Ao questionar os alunos sobre as aulas de química, se essas os ajudavam a responder
tudo aquilo que eles não sabiam em seu cotidiano (terceira questão), 60,42 % responderam
que sim, sendo que 39,58 % responderam que não. Através destas respostas, verifica-se o
quanto os alunos ainda não vêem a química como uma ciência capaz de explicar fatos do
cotidiano. Conforme Chassot (2004) a formação química é importante para a formação dos
cidadãos, e para isso não basta apenas que se tenha a transição do conhecimento químico,
mas sim que este deve ser discutido e refletido pelo indivíduo, e só quando ele tiver uma
posição crítica sobre este assunto é que será um cidadão formado, e se o estudante ainda
não consegue relacionar o conhecimento que foi oferecido com situações de seu cotidiano,
ele ainda não possui uma posição de cidadão perante a sociedade. Nesse contexto, Del
Pino (1993) explica como a química deve ser compreendida pelo aluno:

Uma química contextualizada e útil para o aluno [...] deve ser uma química do
cotidiano, que pode ser caracterizada como uma aplicação do conhecimento
químico estruturado na busca de explicações para a facilitação de leitura dos
fenômenos químicos presentes em diversas situações na vida diária (DEL
PINO, 1993, p. 47).

Em busca de desenvolver a abordagem problematizadora de forma consciente nas aulas


de química, a sexta questão propôs uma reflexão dos alunos sobre alguns itens que eles
consideravam mais importantes para que o professor melhorasse a suas aulas.
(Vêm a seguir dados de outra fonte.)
(** * Route configurations ([routeconfig.go]) *)

Definition PutRouteConfig (dao : repo) (routeConfig : RouteConfiguration) : prog World RouteConfiguration :=
  routeConfig <- (if (RouteConfiguration_Id routeConfig =? 0)%Z
                  then existing <- FindRouteConfigByNodeGroupIdAndName dao
                         (RouteConfiguration_NodeGroupId routeConfig) (RouteConfiguration_Name routeConfig) ;;
                       ret match existing with
                           | Some e => routeConfig <| RouteConfiguration_Id := RouteConfiguration_Id e |>
                           | None => routeConfig
                           end
                  else ret routeConfig) ;;
  SaveRouteConfig dao routeConfig.
Definition FindRouteConfigurationByVirtualHostId (dao : repo) (virtualHostId : Z) : prog World (option RouteConfiguration) :=
  vhost <- FindVirtualHostById dao virtualHostId ;;
  vhost <- deref vhost ;;
  FindRouteConfigById dao (VirtualHost_RouteConfigurationId vhost).
Definition FindRouteNodeGroup (dao : repo) (route : Route) : prog World NodeGroup :=
  routeConfig <- FindRouteConfigurationByVirtualHostId dao (Route_VirtualHostId route) ;;
  routeConfig <- deref routeConfig ;;
  ret (mkNodeGroup (RouteConfiguration_NodeGroupId routeConfig) "" false).
Definition FindListenersByRouteConfiguration (dao : repo) (routeConfig : option RouteConfiguration) : prog World (list Listener) :=
  match routeConfig with
  | None => ret []
  | Some rc =>
      listeners <- FindListenersByNodeGroupId dao (RouteConfiguration_NodeGroupId rc) ;;
      ret (List.filter (fun l => String.eqb (Listener_RouteConfigurationName l) (RouteConfiguration_Name rc)) listeners)
  end.
Definition FindListenersByVirtualHostId (dao : repo) (virtualHostId : Z) : prog World (list Listener) :=
  if (virtualHostId =? 0)%Z then ret []
  else routeConfig <- FindRouteConfigurationByVirtualHostId dao virtualHostId ;;
       FindListenersByRouteConfiguration dao routeConfig.

(** * Stateful sessions ([stateful_session.go]) *)

Definition GenerateCookieName (prefix : string) : prog World string :=
  id <- NewUuid ;; ret (prefix ++ "-" ++ id).
Definition PutStatefulSession (dao : repo) (newSession : StatefulSession) : prog World StatefulSession :=
  newSession <- (if StatefulSession_Enabled newSession
                 then if String.eqb (StatefulSession_CookieName newSession) ""
                      then name <- GenerateCookieName "sticky" ;;
                           ret (newSession <| StatefulSession_CookieName := name |>)
                      else let suffix := "-" ++ StatefulSession_InitialDeploymentVersion newSession in
                           ret (if strings_HasSuffix (StatefulSession_CookieName newSession) suffix then newSession
                                else newSession <| StatefulSession_CookieName :=
                                       StatefulSession_CookieName newSession ++ suffix |>)
                 else ret newSession) ;;
  SaveStatefulSessionConfig dao newSession.
(* ===== verification/LoadBalance.v ===== *)
(** [services/loadbalance]: the load balancing policy of clusters, computed from
    the hash policies of their endpoints. *)
From S2P Require Import Prelude GoLib Domain Tables MemDb Msaddr Events RouteKey Runtime Dao Entity RegCommon.
Open Scope string_scope.

(** [active.IsActiveActiveCluster] *)
Definition DefaultSuffix := "core-active-active".
Definition IsActiveActiveCluster (clusterName : string) : bool := strings_Contains clusterName DefaultSuffix.

Definition balanced_stage (stage : string) : bool := String.eqb stage ActiveStage || String.eqb stage CandidateStage.

Section loadbalance.
Context `{R : Runtime} `{H : Sha256} `{E : EntityService}.

(** The cluster is returned as it is saved. *)
Definition applyLoadBalanceForCluster (needBalancing : bool) (repository : repo) (cluster : Cluster) : prog World Cluster :=
  let cluster := cluster <| Cluster_LbPolicy := if needBalancing then LbPolicyRingHash else LbPolicyLeastRequest |> in
  cluster <- SaveCluster repository cluster ;;
  let cluster : Cluster := cluster in
  for_each (Cluster_NodeGroups cluster) (fun nodeGroup =>
    nodeGroup <- deref nodeGroup ;;
    UpdateAllResourceVersions repository (NodeGroup_Name nodeGroup)) ;;;
  ret cluster.

(** The loop over endpoints; each one's stage is read before its policies. *)
Fixpoint needs_balancing (endpoints : list Endpoint) : prog World bool :=
  match endpoints with
  | [] => ret false
  | e :: rest =>
      dv <- deref (Endpoint_DeploymentVersionVal e) ;;
      match Endpoint_HashPolicies e with
      | _ :: _ => if balanced_stage (DeploymentVersion_Stage dv) then ret true else needs_balancing rest
      | [] => needs_balancing rest
      end
  end.
Definition configureLoadBalanceForCluster (repository : repo) (cluster : Cluster) : prog World Cluster :=
  needBalancing <- needs_balancing (Cluster_Endpoints cluster) ;;
  applyLoadBalanceForCluster needBalancing repository cluster.

Definition ApplyLoadBalanceForAllClusters (dao : repo) : prog World unit :=
  clusters <- GetClustersWithRelations dao ;;
  for_each clusters (fun cluster =>
    if IsActiveActiveCluster (Cluster_Name cluster) then ret tt
    else _ <- configureLoadBalanceForCluster dao cluster ;; ret tt).

(** The same policy objects are saved for every endpoint of the version: the
    first save gives them an id, which the next ones keep. *)
Definition processClusterWithHashPolicies (dao : repo) (cluster : Cluster) (version : string) (policies : list HashPolicy) :
    prog World (list (option NodeGroup)) :=
  let needBalancing := match policies with [] => false | _ => true end in
  state <- fold_each (Cluster_Endpoints cluster) (needBalancing, policies) (fun '(needBalancing, policies) endpoint =>
    if negb (String.eqb version (Endpoint_DeploymentVersion endpoint))
    then
      match Endpoint_HashPolicies endpoint with
      | _ :: _ =>
          if needBalancing : bool then ret (needBalancing, policies)
          else dv <- deref (Endpoint_DeploymentVersionVal endpoint) ;;
               ret (balanced_stage (DeploymentVersion_Stage dv), policies)
      | [] => ret (needBalancing, policies)
      end
    else
      for_each (Endpoint_HashPolicies endpoint) (fun policy => DeleteHashPolicyById dao (HashPolicy_Id policy)) ;;;
      policies <- map_each policies (fun policy : HashPolicy =>
        SaveHashPolicy dao (policy <| HashPolicy_EndpointId := Endpoint_Id endpoint |>)) ;;
      ret (needBalancing, policies)) ;;
  cluster <- applyLoadBalanceForCluster state.1 dao cluster ;;
  ret (Cluster_NodeGroups cluster).

Definition applyLoadBalanceConfigInternal (dao : repo) (clusterName version : string) (policies : list HashPolicy) :
    prog World (list (option NodeGroup)) :=
  cluster <- GetClusterWithRelations dao clusterName ;;
  match cluster with
  | None => fail (ErrMsg ("Cluster with name " ++ clusterName ++ " is not present"))
  | Some cluster => processClusterWithHashPolicies dao cluster version policies
  end.

Definition publishChanges (nodeGroups : list (option NodeGroup)) (changes : list Change) : prog World unit :=
  for_each nodeGroups (fun n =>
    n <- deref n ;;
    Publish TopicChanges (NewChangeEventByNodeGroup (NodeGroup_Name n) changes)).

Definition ApplyLoadBalanceConfig (clusterName version : string) (policies : list HashPolicy) : prog World unit :=
  activeVersion <- GetActiveDeploymentVersion Local ;;
  versions <- ResolveVersions Local clusterName version (DeploymentVersion_Version activeVersion) ;;
  result <- WithWTxVal (applyLoadBalanceConfigInternal InTx clusterName versions.2 policies) ;;
  publishChanges result.1 result.2.

Definition ConfigureLoadBalanceForAllClusters : prog World unit :=
  result <- WithWTxVal (ApplyLoadBalanceForAllClusters InTx ;;; FindAllNodeGroups InTx) ;;
  publishChanges (Some <$> result.1) result.2.
End loadbalance.
Definition isEndpointSupportedTls (destination : dto.RouteDestination) : bool :=
  strings_Contains (dto.RouteDestination_Endpoint destination) TlsProtocol || dto.RouteDestination_TlsSupported destination.
Definition getEndpoint (destination : dto.RouteDestination) (tlsSupported : bool) : string :=
  if tlsSupported && tls_preferred && nonempty (dto.RouteDestination_TlsEndpoint destination)
  then dto.RouteDestination_TlsEndpoint destination else dto.RouteDestination_Endpoint destination.
Definition resolveClusterNameAndMsAddress (destination : dto.RouteDestination) (namespace : string) (tlsSupported : bool) :
    result (string * MicroserviceAddress) :=
  let endpointTlsSupported := isEndpointSupportedTls destination || tlsSupported in
  match NewMicroserviceAddress (getEndpoint destination endpointTlsSupported) namespace with
  | Ok msAddress => Ok (GenerateClusterKey (dto.RouteDestination_Cluster destination) msAddress, msAddress)
  | Err e => Err e
  | Panic p => Panic p
  end.
Definition processClusterInternal (destination : dto.RouteDestination) (msAddress : MicroserviceAddress)
    (clusterName deploymentVersion : string) : Cluster :=
  let '(endpoint, cluster) :=
    resolveEndpoint (NewCluster2 clusterName (dto.RouteDestination_HttpVersion destination)) msAddress deploymentVersion in
  let cluster :=
    if nonempty (dto.RouteDestination_TlsConfigName destination)
    then cluster <| Cluster_TLS := Some ((zero : TlsConfig) <| TlsConfig_Name := dto.RouteDestination_TlsConfigName destination |>) |>
    else if String.eqb (Endpoint_Protocol endpoint) "https" || (Endpoint_Port endpoint =? 443)%Z
    then cluster <| Cluster_TLS := Some ((zero : TlsConfig) <| TlsConfig_Name := dto.RouteDestination_Cluster destination ++ "-tls" |>) |>
    else cluster in
  let maxConnections := dto.Threshold_MaxConnections (dto.CircuitBreaker_Threshold (dto.RouteDestination_CircuitBreaker destination)) in
  let cluster :=
    if (maxConnections =? 0)%Z then cluster
    else cluster <| Cluster_CircuitBreaker := Some ((zero : CircuitBreaker) <| CircuitBreaker_Threshold :=
           Some ((zero : Threshold) <| Threshold_MaxConnections := int32 maxConnections |>) |>) |> in
  match dto.RouteDestination_TcpKeepalive destination with
  | None => cluster
  | Some k => cluster <| Cluster_TcpKeepalive := Some ((zero : TcpKeepalive)
                <| TcpKeepalive_Probes := int32 (dto.TcpKeepalive_Probes k) |>
                <| TcpKeepalive_Time := int32 (dto.TcpKeepalive_Time k) |>
                <| TcpKeepalive_Interval := int32 (dto.TcpKeepalive_Interval k) |>) |>
  end.
Definition ProcessDestination (destination : dto.RouteDestination) (namespace deploymentVersion : string) (tlsSupported : bool) :
    result Cluster :=
  match resolveClusterNameAndMsAddress destination namespace tlsSupported with
  | Ok (clusterName, msAddress) => Ok (processClusterInternal destination msAddress clusterName deploymentVersion)
  | Err e => Err e
  | Panic p => Panic p
  end.

(** The request of one gateway so far, and the routes of the virtual host that
    is being built. *)
Record GatewayProcessing := mkGatewayProcessing {
  G_Clusters : list Cluster;
  G_ClusterNodeGroups : gmap string (list string);
  G_ClusterTlsConfig : gmap string string;
  G_RouteRateLimit : gmap string string;
  G_Versions : gset string;
  G_GroupedRoutes : groupedRoutesMap;
  G_Routes : list Route;
  G_VirtualHosts : list VirtualHost
}.
#[export] Instance GatewayProcessing_eta : Eta GatewayProcessing :=
  fun x => mkGatewayProcessing (G_Clusters x) (G_ClusterNodeGroups x) (G_ClusterTlsConfig x) (G_RouteRateLimit x)
             (G_Versions x) (G_GroupedRoutes x) (G_Routes x) (G_VirtualHosts x).

Definition process_rule (gw namespace clusterName endpointAddr deploymentVersion initialDeploymentVersion : string)
    (g : GatewayProcessing) (rule : dto.Rule) : prog World GatewayProcessing :=
  let m := dto.Rule_Match rule in
  let domainHeaderMatchers := HeaderMatchersToDomain (dto.RouteMatch_HeaderMatchers m) in
  let g := g <| G_RouteRateLimit := <[dto.RouteMatch_Prefix m ++ "||" ++ dto.RouteMatch_Path m := dto.Rule_RateLimit rule]>
                                      (G_RouteRateLimit g) |> in
  let routeEntry := mkRouteEntry (dto.RouteMatch_Prefix m) (dto.Rule_PrefixRewrite rule) namespace
                      (GetInt64Timeout (dto.Rule_Timeout rule)) (GetInt64Timeout (dto.Rule_IdleTimeout rule)) domainHeaderMatchers in
  isValidRoute <- lift (IsValidRoute routeEntry) ;;
  if negb isValidRoute then ret g
  else
    route <- CreateRoute routeEntry 0 (from routeEntry) endpointAddr clusterName (timeout routeEntry) (idleTimeout routeEntry)
               deploymentVersion initialDeploymentVersion domainHeaderMatchers
               (ConvertRequestHeadersToDomain (dto.Rule_AddHeaders rule)) (dto.Rule_RemoveHeaders rule) ;;
    let isDenied := default false (dto.Rule_Deny rule) in
    route <- (if default true (dto.Rule_Allowed rule) && negb isDenied
              then
                route <- lift (ConfigureAllowedRoute routeEntry route) ;;
                let route := match dto.Rule_StatefulSession rule with
                             | None => route
                             | Some s => route <| Route_StatefulSession := ToRouteStatefulSession s gw |>
                             end in
                ret (route <| Route_RateLimitId := dto.Rule_RateLimit rule |> <| Route_LuaFilterName := dto.Rule_LuaFilter rule |>)
              else ret (ConfigureProhibitedRoute route isDenied)) ;;
    let route := route <| Route_HostRewriteLiteral := strings_TrimSpace (dto.Rule_HostRewrite rule) |> in
    ret (g <| G_Routes := (G_Routes g ++ [route])%list |>
           <| G_GroupedRoutes := PutGroupedRoute namespace clusterName deploymentVersion route (G_GroupedRoutes g) |>).
(* ===== verification/StatefulSessions.v ===== *)
(** Stateful sessions of clusters and endpoints
    ([services/statefulsession/stateful_session.go]).

    A session that exists is the stored object: the model threads it, and saves
    it where the code does.  The list of all sessions for the API is left out. *)
From S2P Require Import Prelude GoLib Domain Tables MemDb Msaddr Events RouteKey Runtime Dao Entity Dto Util.
Open Scope string_scope.

Definition ErrNoCluster : error := ErrMsg "StatefulSession: no cluster found for specified cluster name and namespace".
Definition ErrVersionArchived : error :=
  ErrMsg "StatefulSession: cannot modify stateful session configuration for ARCHIVED deployment version".

Section sessions.
Context `{R : Runtime} `{H : Sha256} `{E : EntityService}.

Definition resolveDeploymentVersion (repo : repo) (versionFromRequest : string) : prog World DeploymentVersion :=
  if String.eqb versionFromRequest "" then GetActiveDeploymentVersion repo
  else
    deploymentVersion <- GetOrCreateDeploymentVersion repo versionFromRequest ;;
    if String.eqb (DeploymentVersion_Stage deploymentVersion) ArchivedStage then fail ErrVersionArchived
    else ret deploymentVersion.

Definition generateEnvoyEntityVersions (repo : repo) (gateways : list string) : prog World unit :=
  for_each gateways (fun gateway => generateEnvoyEntityVersion repo gateway (table_name RouteConfigurationTable)).

(** The cookie of the request, if it has one. *)
Definition set_cookie (newSpec : dto.StatefulSession) (statefulSession : StatefulSession) : StatefulSession :=
  match dto.StatefulSession_Cookie newSpec with
  | None => statefulSession
  | Some cookie =>
      statefulSession <| StatefulSession_CookieName := dto.Cookie_Name cookie |>
        <| StatefulSession_CookiePath := default "" (dto.Cookie_Path cookie) |>
        <| StatefulSession_CookieTtl := dto.Cookie_Ttl cookie |>
  end.
(** The session after the request, and the gateways to notify. *)
Definition applyStatefulSessionNewSpecInternal (repo : repo) (statefulSession : StatefulSession) (newSpec : dto.StatefulSession) :
    prog World (StatefulSession * list string) :=
  let gateways := StatefulSession_Gateways statefulSession in
  if IsDeleteRequest newSpec then
    if (StatefulSession_Id statefulSession =? 0)%Z then ret (statefulSession, [])
    else if SliceContains (dto.StatefulSession_Gateways newSpec) gateways then
      DeleteStatefulSessionConfig repo (StatefulSession_Id statefulSession) ;;;
      ret (statefulSession, gateways)
    else
      left <- lift (SubtractFromSlice gateways (dto.StatefulSession_Gateways newSpec)) ;;
      saved <- PutStatefulSession repo (statefulSession <| StatefulSession_Gateways := left |>) ;;
      ret (saved, dto.StatefulSession_Gateways newSpec)
  else
    merged <- MergeStringSlices gateways (dto.StatefulSession_Gateways newSpec) ;;
    saved <- PutStatefulSession repo
      (set_cookie newSpec (statefulSession <| StatefulSession_Gateways := merged |>)
         <| StatefulSession_Enabled := IsEnabled newSpec |>) ;;
    ret (saved, merged).
Definition applyStatefulSessionNewSpec (repo : repo) (statefulSession : StatefulSession) (newSpec : dto.StatefulSession) :
    prog World StatefulSession :=
  applied <- applyStatefulSessionNewSpecInternal repo statefulSession newSpec ;;
  generateEnvoyEntityVersions repo applied.2 ;;;
  ret applied.1.

(** The session of the version: its initial version counts more than the one
    it has now. *)
Fixpoint select_session (version : string) (selected : option StatefulSession) (sessions : list StatefulSession) : option StatefulSession :=
  match sessions with
  | [] => selected
  | existing :: rest =>
      if String.eqb (StatefulSession_InitialDeploymentVersion existing) version then Some existing
      else if String.eqb (StatefulSession_DeploymentVersion existing) version then select_session version (Some existing) rest
      else select_session version selected rest
  end.
Definition new_session (spec : dto.StatefulSession) : StatefulSession :=
  (zero : StatefulSession) <| StatefulSession_ClusterName := dto.StatefulSession_Cluster spec |>
    <| StatefulSession_Namespace := dto.StatefulSession_Namespace spec |>
    <| StatefulSession_InitialDeploymentVersion := dto.StatefulSession_Version spec |>
    <| StatefulSession_DeploymentVersion := dto.StatefulSession_Version spec |>.

Definition apply_for_cluster (spec : dto.StatefulSession) : prog World unit :=
  deploymentVersion <- resolveDeploymentVersion InTx (dto.StatefulSession_Version spec) ;;
  let spec := spec <| dto.StatefulSession_Version := DeploymentVersion_Version deploymentVersion |> in
  existingStatefulSessions <- FindStatefulSessionConfigsByClusterName InTx (dto.StatefulSession_Cluster spec)
                                (mkNamespace (dto.StatefulSession_Namespace spec)) ;;
  let statefulSession := default (new_session spec)
        (select_session (dto.StatefulSession_Version spec) None existingStatefulSessions) in
  _ <- applyStatefulSessionNewSpec InTx statefulSession spec ;; ret tt.

Definition applyEndpointStatefulSessionInternal (repo : repo) (endpoint : Endpoint) (spec : dto.StatefulSession) : prog World unit :=
  existingStatefulSession <- FindStatefulSessionConfigById repo (Endpoint_StatefulSessionId endpoint) ;;
  match existingStatefulSession with
  | None =>
      newSession <- applyStatefulSessionNewSpec repo (new_session spec) spec ;;
      _ <- SaveEndpoint repo (endpoint <| Endpoint_StatefulSessionId := StatefulSession_Id newSession |>) ;; ret tt
  | Some existing => _ <- applyStatefulSessionNewSpec repo existing spec ;; ret tt
  end.
Definition apply_for_endpoint (spec : dto.StatefulSession) : prog World unit :=
  deploymentVersion <- resolveDeploymentVersion InTx (dto.StatefulSession_Version spec) ;;
  let spec := spec <| dto.StatefulSession_Version := DeploymentVersion_Version deploymentVersion |> in
  port <- deref (dto.StatefulSession_Port spec) ;;
  let portFromRequest := int32 port in
  if negb (String.eqb (dto.StatefulSession_Hostname spec) "") then
    endpoints <- FindEndpointsByAddressAndPortAndDeploymentVersion InTx (dto.StatefulSession_Hostname spec) portFromRequest
                   (dto.StatefulSession_Version spec) ;;
    for_each endpoints (fun endpoint =>
      cluster <- FindClusterById InTx (Endpoint_ClusterId endpoint) ;;
      cluster <- deref cluster ;;
      applyEndpointStatefulSessionInternal InTx endpoint
        (spec <| dto.StatefulSession_Cluster := ExtractFamilyName (Cluster_Name cluster) |>
           <| dto.StatefulSession_Namespace := Namespace_Namespace (ExtractNamespace (Cluster_Name cluster)) |>))
  else
    clusters <- FindClustersByFamilyNameAndNamespace InTx (dto.StatefulSession_Cluster spec)
                  (mkNamespace (dto.StatefulSession_Namespace spec)) ;;
    match clusters with
    | [] => fail ErrNoCluster
    | _ =>
        for_each clusters (fun cluster =>
          endpoints <- FindEndpointsByClusterIdAndDeploymentVersion InTx (Cluster_Id cluster) deploymentVersion ;;
          for_each endpoints (fun endpoint =>
            if (Endpoint_Port endpoint =? portFromRequest)%Z then applyEndpointStatefulSessionInternal InTx endpoint spec
            else ret tt))
    end.

Definition sendChangeEvent (changes : list Change) : prog World unit :=
  match changes with
  | [] => ret tt
  | _ => Publish TopicMultipleChanges (NewMultipleChangeEvent changes)
  end.
(** A request without port and host name is for the cluster. *)
Definition ApplyStatefulSession (spec : dto.StatefulSession) : prog World unit :=
  changes <- WithWTx (match dto.StatefulSession_Port spec with
                      | None => if String.eqb (dto.StatefulSession_Hostname spec) "" then apply_for_cluster spec else apply_for_endpoint spec
                      | Some _ => apply_for_endpoint spec
                      end) ;;
  sendChangeEvent changes.
End sessions.

(** * Properties

    Stateful sessions: which session a request applies to, and what becomes of
    it in the open transaction. *)
From S2P Require Import Prelude GoLib Domain Tables MemDb Msaddr Events RouteKey Runtime Dao DaoSpec Entity Dto Util.
From S2P Require RuntimeModel.
Open Scope string_scope.

(** * Rows *)

Lemma session_indexable (s : StatefulSession) :
  indexable StatefulSessionTable s = true <->
  StatefulSession_CookieName s <> "" /\ StatefulSession_ClusterName s <> "" /\ StatefulSession_Namespace s <> ""
  /\ StatefulSession_DeploymentVersion s <> "".
Proof.
  assert (indexable StatefulSessionTable s
    = nonempty (StatefulSession_CookieName s) && nonempty (StatefulSession_ClusterName s) && nonempty (StatefulSession_Namespace s)
      && nonempty (StatefulSession_DeploymentVersion s)) as ->.
  { destruct s as [id [|c1 cookie] ttl path en [|c2 cluster] [|c3 ns] gw [|c4 dv] dvv idv]; vm_compute; reflexivity. }
  unfold nonempty. rewrite !andb_true_iff, !negb_true_iff, !String.eqb_neq. tauto.
Qed.
Lemma session_key (s : StatefulSession) : id_key StatefulSessionTable s = [VInt (StatefulSession_Id s)].
Proof. by destruct s. Qed.

Section sessions.
Context `{RL : RuntimeLaws} `{H : Sha256} `{E : EntityService}.

Abbreviation session_rows db := (rows db StatefulSessionTable : gmap (list value) StatefulSession).

Lemma SaveUnique_in_tx t `{!Unique t} (e : entity t) w db :
  in_tx w db -> GetId e <> 0%Z -> indexable t e = true ->
  exists db', SaveUnique InTx t e w = (Ok e, set_tx (Some (db', true)) w) /\ with_rows t (<[id_key t e := e]> (rows db t)) db db'.
Proof.
  intros Hw Hid Hx. destruct (Storage_Save_spec t e db Hx) as (db' & Es & Hdb). exists db'. split; [|done].
  unfold SaveUnique. rewrite (open_ctx_InTx _ _ _ _ Hw). unfold Generate.
  replace (GetId e =? 0)%Z with false by (symmetry; by apply Z.eqb_neq).
  unfold bind, ret. by rewrite (on_tx_InTx _ _ _ Hw), Es.
Qed.
Lemma SaveUnique_Ok t `{!Unique t} (e e' : entity t) w w' db :
  in_tx w db -> SaveUnique InTx t e w = (Ok e', w') ->
  indexable t e' = true /\ (e' = e \/ exists id, e' = SetId id e).
Proof.
  intros Hw. unfold SaveUnique. rewrite (open_ctx_InTx _ _ _ _ Hw). intros Hrun. run_ok Hrun. run_ok Hrun. run_ok Hrun.
  assert (exists n, w0 = set_tick n w /\ (a = e \/ exists id, a = SetId id e)) as (n & -> & Ha).
  { unfold Generate in E0. destruct (GetId e =? 0)%Z.
    - apply bind_Ok in E0 as (n & w2 & E2 & E3). injection E2 as <- <-. apply bind_Ok in E3 as (id & w3 & E3 & E4).
      unfold lift in E3. destruct (nextval t (w_tick w)); [|done..]. injection E3 as <- <-. injection E4 as <- <-. eauto.
    - injection E0 as <- <-. exists (w_tick w). split; [by destruct w|by left]. }
  rewrite (on_tx_InTx _ _ _ (in_tx_tick n w db Hw)) in E1. destruct (Storage.Save t a db) as [[[]| |] db'] eqn:Es; [|done..].
  split; [|done]. by apply Storage_Save_Ok in Es as [? _].
Qed.
(** The session with the cookie name that is saved. *)
Definition named_session (s : StatefulSession) : prog World StatefulSession :=
  if StatefulSession_Enabled s
  then if String.eqb (StatefulSession_CookieName s) ""
       then name <- GenerateCookieName "sticky" ;; ret (s <| StatefulSession_CookieName := name |>)
       else let suffix := "-" ++ StatefulSession_InitialDeploymentVersion s in
            ret (if strings_HasSuffix (StatefulSession_CookieName s) suffix then s
                 else s <| StatefulSession_CookieName := StatefulSession_CookieName s ++ suffix |>)
  else ret s.
Lemma named_session_Ok s w :
  StatefulSession_CookieName s <> "" \/ StatefulSession_Enabled s = true ->
  exists name n, named_session s w = (Ok (s <| StatefulSession_CookieName := name |>), set_tick n w) /\ name <> "".
Proof.
  assert (set_tick (w_tick w) w = w) as Ht by by destruct w.
  assert (s <| StatefulSession_CookieName := StatefulSession_CookieName s |> = s) as Hself by by destruct s.
  unfold named_session. intros Hk. destruct (StatefulSession_Enabled s).
  - destruct (String.eqb_spec (StatefulSession_CookieName s) "") as [Hc|Hc]; [by eexists _, _|].
    destruct (strings_HasSuffix _ _).
    + exists (StatefulSession_CookieName s), (w_tick w). by rewrite Ht, Hself.
    + eexists _, (w_tick w). rewrite Ht. split; [reflexivity|]. by destruct (StatefulSession_CookieName s).
  - destruct Hk as [Hk|]; [|done]. exists (StatefulSession_CookieName s), (w_tick w). by rewrite Ht, Hself.
Qed.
Observou-
se que 68,75 % dos estudantes consideram que um dos fatores mais importantes para a
melhoria das aulas de química são as atividades criativas e participativas. Porém também
nota-se que diálogo com o professor também é mencionado pelos alunos na pergunta 4,
é um fator importante para melhoria das aulas, acompanhado pela disciplina em sala, que
segundo falas dos próprios alunos esta relacionado ao fato da postura do professor em
sala. (Figura 3).

Figura 3. Respostas dos alunos quando perguntados quais dos itens que eles consideram mais importante para que o
professor melhore suas aulas.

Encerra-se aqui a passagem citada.